Les Mathématiques des fractales luttent contre le bruit |
|
Hervé Morin |
|
Un mur acoustique mis au point par un laboratoire de l'Ecole polytechnique et la société Colas permet de réduire de façon importante les sons engendrés par la route et le rail grâce à ses motifs dentelés.
"Nous n'avons malheureusement pas de pistolet." Au pied de son mur antibruit, Didier Peyrard, directeur technique de la société Somaro, filiale du géant de la construction routière Colas, ne peut parfaire sa démonstration. Les creux et pyramides moulés dans ce panneau de béton de bois sont censés absorber les sons de façon inégalée. Mais l'écran de 4 mètres de côté érigé sur le parking du centre de recherche de l'industriel, dans les Yvelines, ne permet pas à une oreille profane de faire la différence.
Les mesures effectuées en relation avec le laboratoire de physique condensée de l'Ecole polytechnique sont pourtant formelles : ces pleins et ces déliés absorbent les basses fréquences avec une efficacité de 68 % plus élevée que celle d'un mur classique. Et le fameux test du pistolet, standardisé, a bien montré que la réflexion des ondes sonores était diminuée de 8 décibels acoustiques - dB(A) -, tandis que la transmission - les sons capables de traverser l'écran - était réduite de 57 dB(A).

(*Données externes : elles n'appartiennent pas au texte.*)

(** * cputemp2rgb: CPU temperature to motherboard RGB colour

    A shallow embedding of [cputemp2rgb.py] and the properties of its
    colour model, sensor reader and thermal loop.

    Number model.  The program computes on Python floats.  The properties
    below are stated for real inputs, so a Python float is modelled as a
    real number ([R]): comparison, addition, subtraction, multiplication
    and division are the exact ones, [numpy.log] is [ln] and [**] is
    [Rpower] on the domain where they yield a real number.  Rounding,
    infinities and NaN are outside this model. *)

From Stdlib Require Import Reals Lra Lia ZArith List String Sorted.
Import ListNotations.

Open Scope R_scope.

(** ** Errors and the error monad *)

(** The two ways a call can fail to produce a value: [exit(msg)]
    ([SystemExit]), and an arithmetic operation that yields no real number
    (an exception, a complex number, an infinity or NaN). *)
Inductive error : Type :=
  | SystemExit (msg : string)
  | NotReal.

Definition result (A : Type) : Type := (error + A)%type.

Definition ret {A : Type} (a : A) : result A := inr a.

Definition bind {A B : Type} (m : result A) (k : A -> result B) : result B :=
  match m with
  | inl e => inl e
  | inr a => k a
  end.

Notation "x <- m ;; k" := (bind m (fun x => k))
  (at level 61, m at next level, right associativity).

(** ** Library operations on floats *)

(** [numpy.log]: a real number exactly on positive arguments (it gives
    [-inf] at [0.0] and [nan] below). *)
Definition log (x : R) : result R :=
  if Rlt_dec 0 x then ret (ln x) else inl NotReal.

(** [x ** y] for floats: a real number on a positive base (a zero base
    with a negative exponent raises [ZeroDivisionError], a negative base
    with a fractional exponent gives a complex number). *)
Definition pow (x y : R) : result R :=
  if Rlt_dec 0 x then ret (Rpower x y) else inl NotReal.

(** [int(num)] on a float: truncation toward zero. *)
Definition int (num : R) : Z :=
  if Rle_dec 0 num then Int_part num else (- Int_part (- num))%Z.

(** ** The sensor reader *)

(** One entry of [psutil.sensors_temperatures()]: the named tuple
    [shwtemp(label, current, high, critical)]. *)
Record shwtemp : Type := mk_shwtemp {
  label : string;
  current : R;
  high : option R;
  critical : option R
}.

(** The dictionary returned by [sensors_temperatures()], in iteration
    order: chip name to the list of its entries. *)
Definition sensors : Type := list (string * list shwtemp).

Definition is_cpu_chip (name : string) : bool :=
  (String.eqb name "coretemp" || String.eqb name "k10temp")%bool.

(** The inner [for entry in entries] loop of [cputemp]. *)
Definition scan_entries (entries : list shwtemp) (temp : R) : R :=
  fold_left
    (fun temp entry =>
       if Rgt_dec (current entry) temp then current entry else temp)
    entries temp.

(** The outer [for name, entries in temps.items()] loop of [cputemp]. *)
Definition scan_groups (temps : sensors) (temp : R) : R :=
  fold_left
    (fun temp group =>
       let '(name, entries) := group in
       if is_cpu_chip name then scan_entries entries temp else temp)
    temps temp.

Definition cputemp (temps : sensors) : result R :=
  match temps with
  | [] => inl (SystemExit "Unable to read temperature sensors!")
  | _ :: _ => ret (scan_groups temps 0)
  end.

(** ** The colour model *)

Definition c8bit (num : R) : Z :=
  if Rlt_dec num 0 then 0%Z
  else if Rgt_dec num 255 then 255%Z
  else int num.

(** The guard [if temp <= 0.0: temp = 0.1] shared by [r], [g] and [b]. *)
Definition floor_temp (temp : R) : R :=
  if Rle_dec temp 0 then 0.1 else temp.

Definition r (temp : R) : result Z :=
  let temp := floor_temp temp in
  red <- (if Rle_dec temp 66 then ret 255
          else
            let red := temp - 60 in
            p <- pow red (-0.1332047592) ;;
            ret (329.698727446 * p)) ;;
  ret (c8bit red).

Definition g (temp : R) : result Z :=
  let temp := floor_temp temp in
  green <- (if Rle_dec temp 66 then
              let green := temp in
              l <- log green ;;
              ret (99.4708025861 * l - 161.1195681661)
            else
              let green := temp - 60 in
              p <- pow green (-0.0755148492) ;;
              ret (288.1221695283 * p)) ;;
  ret (c8bit green).

Definition b (temp : R) : result Z :=
  let temp := floor_temp temp in
  blue <- (if Rge_dec temp 66 then ret 255
           else if Rle_dec temp 19 then ret 0
           else
             let blue := temp - 10 in
             l <- log blue ;;
             ret (138.5177312231 * l - 305.0447927307)) ;;
  ret (c8bit blue).

(** [RGBColor(red, green, blue)] of [openrgb.utils]. *)
Record RGBColor : Type := mk_RGBColor {
  red : Z;
  green : Z;
  blue : Z
}.

(** The argument of [set_color] in the loop:
    [RGBColor(r(output), g(output), b(output))]. *)
Definition ColorModel (output : R) : result RGBColor :=
  rv <- r output ;;
  gv <- g output ;;
  bv <- b output ;;
  ret (mk_RGBColor rv gv bv).

(** ** The thermal loop *)

(** The module-level configuration constant. *)
Definition COLORSHIFT : R := 0.

(** The two variables carried from one iteration to the next. *)
Record loop_state : Type := mk_state {
  temp : R;
  offset : R
}.

(** One iteration of [while True] in [cputemp2rgb], up to and including
    the [set_color] call; [temps] is what [sensors_temperatures()] returns
    in this iteration and [colorshift] the configured [COLORSHIFT].  The
    result is the state after the iteration and the colour written. *)
Definition loop_body (colorshift : R) (st : loop_state) (temps : sensors)
  : result (loop_state * RGBColor) :=
  let offset' := if Rlt_dec (temp st) (offset st) then temp st else offset st in
  sample <- cputemp temps ;;
  let temp' := (temp st + sample) / 2 in
  let output := temp' - offset' + colorshift in
  color <- ColorModel output ;;
  ret (mk_state temp' offset', color).

(** The loop, run on the successive sensor snapshots [reads]: the states
    and colours of the iterations completed, and the error that stopped
    the loop if one did ([None]: every snapshot was consumed and the loop
    is still running). *)
Fixpoint loop (colorshift : R) (st : loop_state) (reads : list sensors)
  : list (loop_state * RGBColor) * option error :=
  match reads with
  | [] => ([], None)
  | temps :: rest =>
      match loop_body colorshift st temps with
      | inl e => ([], Some e)
      | inr (st', color) =>
          let (trace, stop) := loop colorshift st' rest in
          ((st', color) :: trace, stop)
      end
  end.

(** [cputemp2rgb] after the device has been found and set to
    [RGBColor(0, 0, 0)]: [offset = 20], [temp = cputemp()], then the loop.
    [first] is the snapshot read before the loop. *)
Definition cputemp2rgb (first : sensors) (reads : list sensors)
  : list (loop_state * RGBColor) * option error :=
  let offset := 20 in
  match cputemp first with
  | inl e => ([], Some e)
  | inr temp => loop COLORSHIFT (mk_state temp offset) reads
  end.

(** ** The loop and the calls that end an iteration *)

(** Why the loop stopped: an error of the iteration's own computation
    ([cputemp] or a colour function), or an exception raised by
    [motherboard.set_color] or by [sleep], the two calls that end an
    iteration and that the loop does not guard. *)
Inductive loop_error : Type :=
  | Computation (e : error)
  | DeviceFailure.

(** The loop run on the successive iterations' inputs: the sensor snapshot
    read in the iteration, and whether its [set_color] and [sleep] calls
    complete ([true]) or raise ([false]).  The colour of an iteration is
    in the trace when these calls completed. *)
Fixpoint loop_io (colorshift : R) (st : loop_state)
         (ios : list (sensors * bool))
  : list (loop_state * RGBColor) * option loop_error :=
  match ios with
  | [] => ([], None)
  | (temps, completes) :: rest =>
      match loop_body colorshift st temps with
      | inl e => ([], Some (Computation e))
      | inr (st', color) =>
          if completes then
            let (trace, stop) := loop_io colorshift st' rest in
            ((st', color) :: trace, stop)
          else ([], Some DeviceFailure)
      end
  end.

(** ** Vocabulary of the properties *)

(** [x] is a "current" reading reported by a group named [coretemp] or
    [k10temp]. *)
Definition reported (temps : sensors) (x : R) : Prop :=
  exists name entries entry,
    In (name, entries) temps /\
    (name = "coretemp"%string \/ name = "k10temp"%string) /\
    In entry entries /\ current entry = x.

(** [m] is the maximum of the values satisfying [P]. *)
Definition is_max_of (P : R -> Prop) (m : R) : Prop :=
  P m /\ forall x, P x -> x <= m.

(** No group of [temps] is named [coretemp] or [k10temp]. *)
Definition no_cpu_group (temps : sensors) : Prop :=
  forall name entries,
    In (name, entries) temps ->
    name <> "coretemp"%string /\ name <> "k10temp"%string.

(** How the state after an iteration relates to the state before it, as
    far as [offset] goes: it did not grow, it is not above the [temp] it
    was compared with, and it is one of the two. *)
Definition offset_step (s s' : loop_state) : Prop :=
  offset s' <= offset s /\ offset s' <= temp s /\
  (offset s' = offset s \/ offset s' = temp s).

(** The states an execution goes through, from the initial one. *)
Definition states (st : loop_state) (trace : list (loop_state * RGBColor))
  : list loop_state :=
  st :: map fst trace.

(** A snapshot with one [coretemp] entry reading [t]. *)
Definition one_core (t : R) : sensors :=
  [("coretemp"%string, [mk_shwtemp "Core 0" t None None])].

(** Pure white. *)
Definition white : RGBColor := mk_RGBColor 255 255 255.

(** Pure red. *)
Definition pure_red : RGBColor := mk_RGBColor 255 0 0.

(** The running minima of [o] followed by the values [ts]: [o], then the
    least of [o] and the first value, and so on. *)
Fixpoint running_mins (o : R) (ts : list R) : list R :=
  o :: match ts with
       | [] => []
       | t :: ts' => running_mins (Rmin o t) ts'
       end.

(** A snapshot with a single group that is not a CPU chip. *)
Definition no_cpu_snapshot : sensors :=
  [("acpitz"%string, [mk_shwtemp "" 30 None None])].

(** Every snapshot of [reads] makes [cputemp] return [s]. *)
Definition constant_reads (s : R) (reads : list sensors) : Prop :=
  Forall (fun temps => cputemp temps = ret s) reads.

(** Fixed-point arithmetic with twelve decimals, used to bound [exp] and
    [ln]: squaring rounded up and rounded down, and their iteration. *)
Definition scale : Z := 1000000000000.
Definition sq_up (c : Z) : Z := ((c * c + (scale - 1)) / scale)%Z.
Definition sq_down (c : Z) : Z := ((c * c) / scale)%Z.
Fixpoint iter_sq (f : Z -> Z) (k : nat) (c : Z) : Z :=
  match k with
  | O => c
  | S k' => iter_sq f k' (f c)
  end.

(** ** Truncation and the clamp *)

Lemma int_nonneg (num : R) :
  0 <= num -> int num = Int_part num.
Proof.
  intros H. unfold int. destruct (Rle_dec 0 num) as [_ | n]; [reflexivity | contradiction].
Qed.

(** [Int_part] is the floor: the greatest integer not above its argument. *)
Lemma Int_part_bounds (x : R) :
  IZR (Int_part x) <= x < IZR (Int_part x) + 1.
Proof.
  destruct (base_Int_part x) as [Hlo Hhi]. split; lra.
Qed.

Lemma Int_part_ge (x : R) (z : Z) :
  IZR z <= x -> (z <= Int_part x)%Z.
Proof.
  intros H. destruct (Int_part_bounds x) as [_ Hhi].
  assert (Hlt : IZR z < IZR (Int_part x + 1)) by (rewrite plus_IZR; lra).
  apply lt_IZR in Hlt. lia.
Qed.

Lemma Int_part_le (x : R) (z : Z) :
  x <= IZR z -> (Int_part x <= z)%Z.
Proof.
  intros H. destruct (Int_part_bounds x) as [Hlo _].
  apply le_IZR. lra.
Qed.

Lemma Int_part_mono (x y : R) :
  x <= y -> (Int_part x <= Int_part y)%Z.
Proof.
  intros H. apply Int_part_ge.
  destruct (Int_part_bounds x) as [Hlo _]. lra.
Qed.

Lemma c8bit_range (num : R) :
  (0 <= c8bit num <= 255)%Z.
Proof.
  unfold c8bit.
  destruct (Rlt_dec num 0) as [Hneg | Hnn]; [lia |].
  destruct (Rgt_dec num 255) as [Hbig | Hsmall]; [lia |].
  rewrite int_nonneg by lra. split.
  - apply Int_part_ge. simpl. lra.
  - apply Int_part_le. lra.
Qed.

On mesure mieux les progrès obtenus lorsque l'on sait que les mesures de bruit se faisant à partir d'une échelle logarithmique, cela signifie qu'une diminution de 3 dB(A) correspond à une réduction de moitié du volume sonore perçu par l'oreille humaine. Au total, résume Jean-Luc Gautier, chef du projet mur antibruit chez Colas, les simulations numériques indiquent que, pour un riverain, le mur permettrait de réduire de 2,7 dB(A) la nuisance occasionnée par le trafic routier, "soit 45 % de mieux que les meilleurs matériaux actuels".
Cette performance tient en un concept un peu passé de mode, les fractales, qui désignent des formes géométriques ayant la faculté de se reproduire à l'identique à différentes échelles. Les branches du chou-fleur ou de l'arbre bronchique, tout comme la découpe du littoral en sont des exemples fournis par la nature, avant que les mathématiciens - dont le Français Benoît Mandelbrot - ne formalisent des fonctions reproduisant des motifs similaires.

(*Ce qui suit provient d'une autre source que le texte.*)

(** * Satellite image fetcher: a model of [data_fetcher.py]

    The script downloads one satellite image per row of a table and stores it
    under [images/train/<id>.jpg], skipping rows whose image is already on
    disk.  The development below embeds the script as a program in a small
    state-and-exception monad over an explicit world (file store plus an
    event trace) and proves the behavioural properties of the fetch loop. *)

From Stdlib Require Import ZArith Lia.
From stdpp Require Import base strings pretty list gmap.

(** ** Python values that reach an f-string *)

Abbreviation bytes := (list Byte.byte).

(** A cell of the table.  A binary64 number is carried by the text that
    [str] prints for it (its shortest round-trip decimal), which is all the
    script ever does with a coordinate. *)
Inductive pyval :=
| PyInt (z : Z)
| PyStr (s : string)
| PyFloat (repr : string).

(** [format(v, "")], what an f-string placeholder [{v}] expands to. *)
Definition py_str (v : pyval) : string :=
  match v with
  | PyInt z => pretty z
  | PyStr s => s
  | PyFloat r => r
  end.

(** One row of the data frame, restricted to the columns the script reads
    ([row["id"]], [row["lat"]], [row["long"]]). *)
Record Row := mkRow {
  row_id : pyval;
  row_lat : pyval;
  row_long : pyval
}.

(** ** Runtime switches and paths *)

(** The three switches of the script.  The source fixes them to the values
    of [default_config]; the interval is a positive number, as in the source
    (Python's [%] raises on a zero divisor). *)
Record config := mkConfig {
  USE_SAMPLE : bool;
  SAMPLE_SIZE : nat;
  PROGRESS_INTERVAL : positive
}.

Definition default_config : config :=
  {| USE_SAMPLE := false; SAMPLE_SIZE := 500; PROGRESS_INTERVAL := 50 |}.

Definition RUN_MODE (cfg : config) : string :=
  if USE_SAMPLE cfg then "sample" else "full".

Definition DATA_PATH : string := "data/train.xlsx".
Definition IMAGE_DIR : string := "images/train".

(** *** pathlib: pure POSIX paths *)

Definition slash : Ascii.ascii := Ascii.ascii_of_nat 47.

(** [s.split("/")] *)
Fixpoint split_slash (s : string) : list string :=
  match s with
  | EmptyString => [""]
  | String c rest =>
      if decide (c = slash) then "" :: split_slash rest
      else match split_slash rest with
           | part :: parts => String c part :: parts
           | [] => [String c ""]
           end
  end.

(** [s.lstrip("/")] *)
Fixpoint lstrip_slash (s : string) : string :=
  match s with
  | EmptyString => ""
  | String c rest => if decide (c = slash) then lstrip_slash rest else s
  end.

(** A parsed path: its root ([""] when relative) and its components. *)
Record PurePath := mkPath {
  path_root : string;
  path_parts : list string
}.

(** [splitroot]: leading slashes make the root, which is ["//"] for exactly
    two of them and ["/"] otherwise. *)
Definition splitroot (part : string) : string * string :=
  let stripped := lstrip_slash part in
  match String.length part - String.length stripped with
  | 0 => ("", part)
  | 2 => ("//", stripped)
  | _ => ("/", stripped)
  end.

(** Parsing drops empty components and ["."] components. *)
Definition parse_path (s : string) : PurePath :=
  {| path_root := (splitroot s).1;
     path_parts := filter (λ x, x ≠ "" ∧ x ≠ ".") (split_slash (splitroot s).2) |}.

(** [p / name]: an absolute [name] replaces [p], a relative one extends it. *)
Definition truediv (p : PurePath) (name : string) : PurePath :=
  let q := parse_path name in
  if decide (path_root q = "")
  then {| path_root := path_root p; path_parts := path_parts p ++ path_parts q |}
  else q.

(** [str(p)] *)
Definition path_str (p : PurePath) : string :=
  let s := path_root p +:+ String.concat "/" (path_parts p) in
  if decide (s = "") then "." else s.

(** [str(Path(dir) / name)] *)
Definition path_join (dir name : string) : string :=
  path_str (truediv (parse_path dir) name).

(** A text without ["/"]. *)
Fixpoint no_slash (s : string) : bool :=
  match s with
  | EmptyString => true
  | String c rest => if decide (c = slash) then false else no_slash rest
  end.

(** [IMAGE_DIR / f"{pid}.jpg"] *)
Definition out_path_of (pid : pyval) : string :=
  path_join IMAGE_DIR (py_str pid +:+ ".jpg").

(** ** The URL builder *)

Definition DEFAULT_ZOOM : pyval := PyInt 17.
Definition DEFAULT_SIZE : pyval := PyInt 256.

Definition mapbox_url (MAPBOX_TOKEN : string) (lat lon zoom size : pyval) : string :=
  "https://api.mapbox.com/styles/v1/mapbox/satellite-v9/static/"
  +:+ py_str lon +:+ "," +:+ py_str lat +:+ "," +:+ py_str zoom
  +:+ "/" +:+ py_str size +:+ "x" +:+ py_str size
  +:+ "?access_token=" +:+ MAPBOX_TOKEN.

(** [needle in haystack] for Python strings. *)
Definition contains (needle haystack : string) : Prop :=
  ∃ before after, haystack = before +:+ needle +:+ after.

(** ** The world: file store and event trace *)

(** Everything the script does to the outside world, in program order. *)
Inductive event :=
| EvMkdir (dir : string)
| EvReadExcel (path : string)
| EvPrint (line : string)
| EvGet (url : string) (timeout : Z)
| EvOpenWb (path : string)
| EvWrite (path : string) (data : bytes).

(** The effect of one event on the file store: [open(p, "wb")] creates the
    file or truncates it to length zero, [f.write(data)] appends at the end
    of what the file holds; no other event touches a file. *)
Definition apply_event (ev : event) (files : gmap string bytes) : gmap string bytes :=
  match ev with
  | EvOpenWb p => <[p := []]> files
  | EvWrite p data => <[p := default [] (files !! p) ++ data]> files
  | _ => files
  end.

(** The store after a sequence of events.  A process killed part-way leaves
    the store of the events it got through: [replay (take k evs) files]. *)
Definition replay (evs : list event) (files : gmap string bytes) : gmap string bytes :=
  foldl (λ fs ev, apply_event ev fs) files evs.

Record state := mkState {
  fs : gmap string bytes;
  trace : list event;
  downloaded : nat;
  skipped : nat
}.

(** A fresh process over a given store. *)
Definition init_state (files : gmap string bytes) : state :=
  {| fs := files; trace := []; downloaded := 0; skipped := 0 |}.

Definition emit (ev : event) (st : state) : state :=
  {| fs := apply_event ev (fs st); trace := trace st ++ [ev];
     downloaded := downloaded st; skipped := skipped st |}.

Definition bump_downloaded (st : state) : state :=
  {| fs := fs st; trace := trace st;
     downloaded := S (downloaded st); skipped := skipped st |}.

Definition bump_skipped (st : state) : state :=
  {| fs := fs st; trace := trace st;
     downloaded := downloaded st; skipped := S (skipped st) |}.

Definition reset_counters (st : state) : state :=
  {| fs := fs st; trace := trace st; downloaded := 0; skipped := 0 |}.

(** ** Exceptions *)

Inductive exn :=
| RuntimeError (msg : string)
| RequestException (msg : string)
| OSError (msg : string)
| FileNotFoundError (msg : string)
| PyException (class_name msg : string).

(** [str(e)] *)
Definition exn_str (e : exn) : string :=
  match e with
  | RuntimeError m | RequestException m | OSError m | FileNotFoundError m => m
  | PyException _ m => m
  end.

(** ** What the outside world answers *)

Inductive get_result :=
| Response (status_code : Z) (content : bytes)
| GetRaises (e : string).

Inductive write_result :=
| WriteOk
| OpenRaises (e : string)
| WriteRaises (written : nat) (e : string).

(** State of a numpy random generator, up to what sampling needs: the row
    positions it picks when asked for [size] out of [population] without
    replacement. *)
Record rng := mkRng {
  choice : nat → nat → list nat
}.

(** The environment of one run.  The two oracles are indexed by logical time
    (the number of events so far) and by the URL or path concerned.
    [mkdir_error] is the exception making a directory raises, if any;
    [excel] is the table a workbook holds, [None] when reading it raises, and
    [excel_error] is then the exception raised. *)
Record environment := mkEnv {
  environ : gmap string string;
  dotenv : gmap string string;
  mkdir_error : string → option exn;
  excel : string → option (list Row);
  excel_error : string → exn;
  http_get : nat → string → get_result;
  disk : nat → string → write_result;
  global_rng : rng
}.

(** ** The monad of the script *)

Inductive result (A : Type) :=
| Ok (a : A)
| Raise (e : exn).
Arguments Ok {A} a.
Arguments Raise {A} e.

Definition M (A : Type) : Type := state → result A * state.

#[global] Instance M_ret : MRet M := λ A a st, (Ok a, st).

#[global] Instance M_bind : MBind M := λ A B f m st,
  match m st with
  | (Ok a, st') => f a st'
  | (Raise e, st') => (Raise e, st')
  end.

Definition raise {A} (e : exn) : M A := λ st, (Raise e, st).

(** [try: body / except Exception as e: handler(e)] *)
Definition try_except {A} (body : M A) (handler : exn → M A) : M A := λ st,
  match body st with
  | (Ok a, st') => (Ok a, st')
  | (Raise e, st') => handler e st'
  end.

Definition modify (f : state → state) : M unit := λ st, (Ok tt, f st).

Definition gets {A} (f : state → A) : M A := λ st, (Ok (f st), st).

Definition print (line : string) : M unit := modify (emit (EvPrint line)).

(** ** pandas: [DataFrame.sample] *)

(** [df.sample(n=n, random_state=seed)]: a generator seeded afresh when an
    integer seed is given, the process-wide one otherwise; the rows at the
    positions the generator picks, in the order it picks them. *)
Definition DataFrame_sample (global_state : rng) (seeded : Z → rng)
    (df : list Row) (n : nat) (random_state : option Z) : list Row :=
  let rs := match random_state with
            | Some seed => seeded seed
            | None => global_state
            end in
  omap (λ i, df !! i) (choice rs (length df) n).

(** What numpy promises of a draw without replacement of [size ≤ population]
    positions: [size] distinct positions below [population]. *)
Definition choice_contract (rs : rng) : Prop :=
  ∀ population size : nat, size ≤ population →
    length (choice rs population size) = size
    ∧ NoDup (choice rs population size)
    ∧ Forall (λ i, i < population) (choice rs population size).

(** ** The script *)

Section Fetcher.

Variable cfg : config.
Variable env : environment.

(** [numpy.random.RandomState(seed)], the generator a seed stands for. *)
Variable RandomState : Z → rng.

(** [load_dotenv()] adds the variables of the [.env] file that the process
    environment does not define already. *)
Definition load_dotenv : gmap string string := environ env ∪ dotenv env.

(** [os.getenv(name)] after [load_dotenv()] *)
Definition getenv (name : string) : option string := load_dotenv !! name.

(** [not v] for a value that is [None] or a string. *)
Definition py_not (v : option string) : bool :=
  match v with
  | None => true
  | Some s => bool_decide (s = "")
  end.

(** [Path(dir).mkdir(parents=True, exist_ok=True)] *)
Definition mkdir (dir : string) : M unit := λ st,
  match mkdir_error env dir with
  | None => (Ok tt, emit (EvMkdir dir) st)
  | Some e => (Raise e, emit (EvMkdir dir) st)
  end.

(** [pd.read_excel(path)] *)
Definition read_excel (path : string) : M (list Row) := λ st,
  match excel env path with
  | Some rows => (Ok rows, emit (EvReadExcel path) st)
  | None => (Raise (excel_error env path), emit (EvReadExcel path) st)
  end.

(** [out_path.exists()] *)
Definition path_exists (p : string) : M bool :=
  gets (λ st, bool_decide (is_Some (fs st !! p))).

(** [requests.get(url, timeout=timeout)] *)
Definition requests_get (url : string) (timeout : Z) : M (Z * bytes) := λ st,
  match http_get env (length (trace st)) url with
  | Response status body => (Ok (status, body), emit (EvGet url timeout) st)
  | GetRaises e => (Raise (RequestException e), emit (EvGet url timeout) st)
  end.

En acoustique, "nous sommes partis du principe que l'absorption sonore serait proportionnelle à la surface développée au contact des ondes sonores", explique Bernard Sapoval, co-inventeur du procédé et chercheur au laboratoire de physique condensée de Polytechnique. Les fractales offrent justement la particularité d'accroître la surface de contact. Tout comme le contour d'une côte rocheuse est virtuellement de longueur infinie, si on se donne pour objet de le suivre à l'échelle du grain de sable et non à celle de la carte routière.
"CINQ FOIS PLUS EFFICACE"
Le chercheur a testé cette hypothèse sur de petites chambres d'enregistrement où étaient disposés des obstacles d'irrégularité croissante. "Les mesures ont confirmé l'intuition de départ. Une salle de concert fractale serait très mauvaise", indique Bernard Sapoval, qui voit dans l'utilisation de ces structures irrégulières une généralisation théorique, du fait que les chambres anéchoïques, conçues pour museler les ondes sonores, fonctionnent mieux lorsque les murs de pyramide de mousse qui les tapissent sont irréguliers. "L'énergie est concentrée à l'endroit où elle est absorbée, ce qui renvoie au concept de localisation faible en physique", indique le chercheur.

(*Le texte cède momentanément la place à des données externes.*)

(** [AssignFrom] when the source is not longer: the source is assigned over
    the prefix and the surplus is destroyed. *)
Lemma AssignFrom_not_longer ys other xs this en :
  holds ys other → holds xs this → length ys ≤ length xs →
  match AssignFrom other this en with
  | Ok _ (v', en') =>
      holds ys v' ∧
      buffer_ (data_ v') = buffer_ (data_ this) ∧
      Capacity v' = Capacity this ∧
      logged en en' (map EvCopyAssign ys ++
                     map EvDestroy (drop (length ys) xs))
  | Throw (v', en') =>
      buffer_ (data_ v') = buffer_ (data_ this) ∧
      Capacity v' = Capacity this ∧
      free_ en' = free_ en ∧ next_ en' = next_ en ∧
      ∃ j, j ≤ length xs ∧ j ≤ length ys ∧
           holds (take j ys ++ drop j xs) v'
  | Abort _ => False
  end.
Proof.
  intros (Hsy & Hcy & Hly) (Hsx & Hcx & Hlx) Hle. unfold Capacity in *.
  unfold AssignFrom. rewrite Hsy, Hsx.
  set (spad := replicate (capacity_ (data_ other) - length ys) None) in *.
  set (pad := replicate (capacity_ (data_ this) - length xs) None) in *.
  replace (length ys `min` length xs) with (length ys) by lia.
  assert ((length xs <? length ys) = false) as -> by (apply Nat.ltb_ge; lia).
  assert (cells_ (data_ this) =
          map Some (take (length ys) xs) ++
          map Some (drop (length ys) xs) ++ pad) as Hdst
    by (by rewrite Hcx, app_assoc, <- map_app, take_drop).
  assert (length (take (length ys) xs) = length ys) as Htk
    by (rewrite length_take; lia).
  pose proof (std_copy_at [] ys spad [] (take (length ys) xs)
    (map Some (drop (length ys) xs) ++ pad) en
    (cells_ (data_ other)) (cells_ (data_ this)) 0 (length ys) 0
    Hcy eq_refl eq_refl Hdst eq_refl Htk) as Hcopy.
  destruct (std_copy _ _ _ _ _ en) as [[] [c1 en1]|[c1 en1]|]; last done.
  - destruct Hcopy as [-> Hlog1]. simpl.
    destruct (length ys <? length xs) eqn:Hgt; bool_facts.
    + destruct (destroy_n_live (map Some ys) (drop (length ys) xs) pad en1)
        as (en2 & Hd & Hlog2).
      rewrite length_map, length_drop in Hd. rewrite Hd.
      split_and!; [| done | done | by eapply logged_trans].
      apply holds_intro; [| done | lia].
      unfold pad. rewrite <- replicate_add. do 2 f_equal. lia.
    + rewrite (drop_ge xs) by lia. simpl.
      split_and!; [| done | done | by rewrite app_nil_r].
      apply holds_intro; [| done | lia].
      do 3 f_equal. lia.
  - destruct Hcopy as (j & Hj & -> & Hlog1).
    destruct Hlog1 as (_ & ? & ?).
    split_and!; [done | done | done | done |].
    exists j. split_and!; [lia | lia |].
    unfold holds. simpl.
    assert (length (take j ys ++ drop j xs) = length xs) as ->
      by (rewrite length_app, length_take, length_drop; lia).
    split_and!; [done | | done].
    rewrite map_app, <- !app_assoc, (app_assoc (map Some (drop j _))),
      <- map_app, drop_take_drop by lia.
    by rewrite map_app, <- app_assoc.
Qed.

Le rôle des irrégularités géométriques dans l'absorption sonore est confirmé par Franck Sgard, du Laboratoire des sciences de l'habitat de l'Ecole nationale des travaux publics de Lyon, dont l'équipe travaille à la mise au point de revêtements perforés destinés à l'équipement des véhicules. "On utilise en effet ce concept d'hétérogénéité pour alléger les produits en augmentant la capacité acoustique", indique le chercheur.
Le mur de Colas n'est pourtant pas irrégulier, dans la mesure où le motif est répétitif, mais sa forme vise bien à multiplier les surfaces de contact. "Notre brevet propose une forme qui serait cinq fois plus efficace", assure Bernard Sapoval. Mais cette géométrie aurait été difficile à mettre en œuvre par moulage et reste encore trop onéreuse. La solution choisie constitue donc un compromis. Retenir d'abord une bonne matière première pour fabriquer les panneaux : le béton de bois, formé de copeaux de pin mélangés à du ciment, dont les qualités phoniques sont connues depuis longtemps. Lui adjoindre ensuite un peu de savoir-faire : celui de Didier Peyrard qui ajoute à l'ensemble une "poudre de perlimpinpin" - il n'en dit pas plus - qui facilite le démoulage en dépit des formes chantournées du motif.
Colas espère commercialiser ce produit à partir de début 2004, tant dans le secteur routier que ferroviaire. Le marché existe : le bruit est l'une des nuisances les plus fréquemment citées dans les enquêtes d'opinion. On évalue à 200 000 en France le nombre de logements affectés par des niveaux sonores excédant 65 dB(A), niveau généralement considéré comme un seuil de gêne et de fatigue.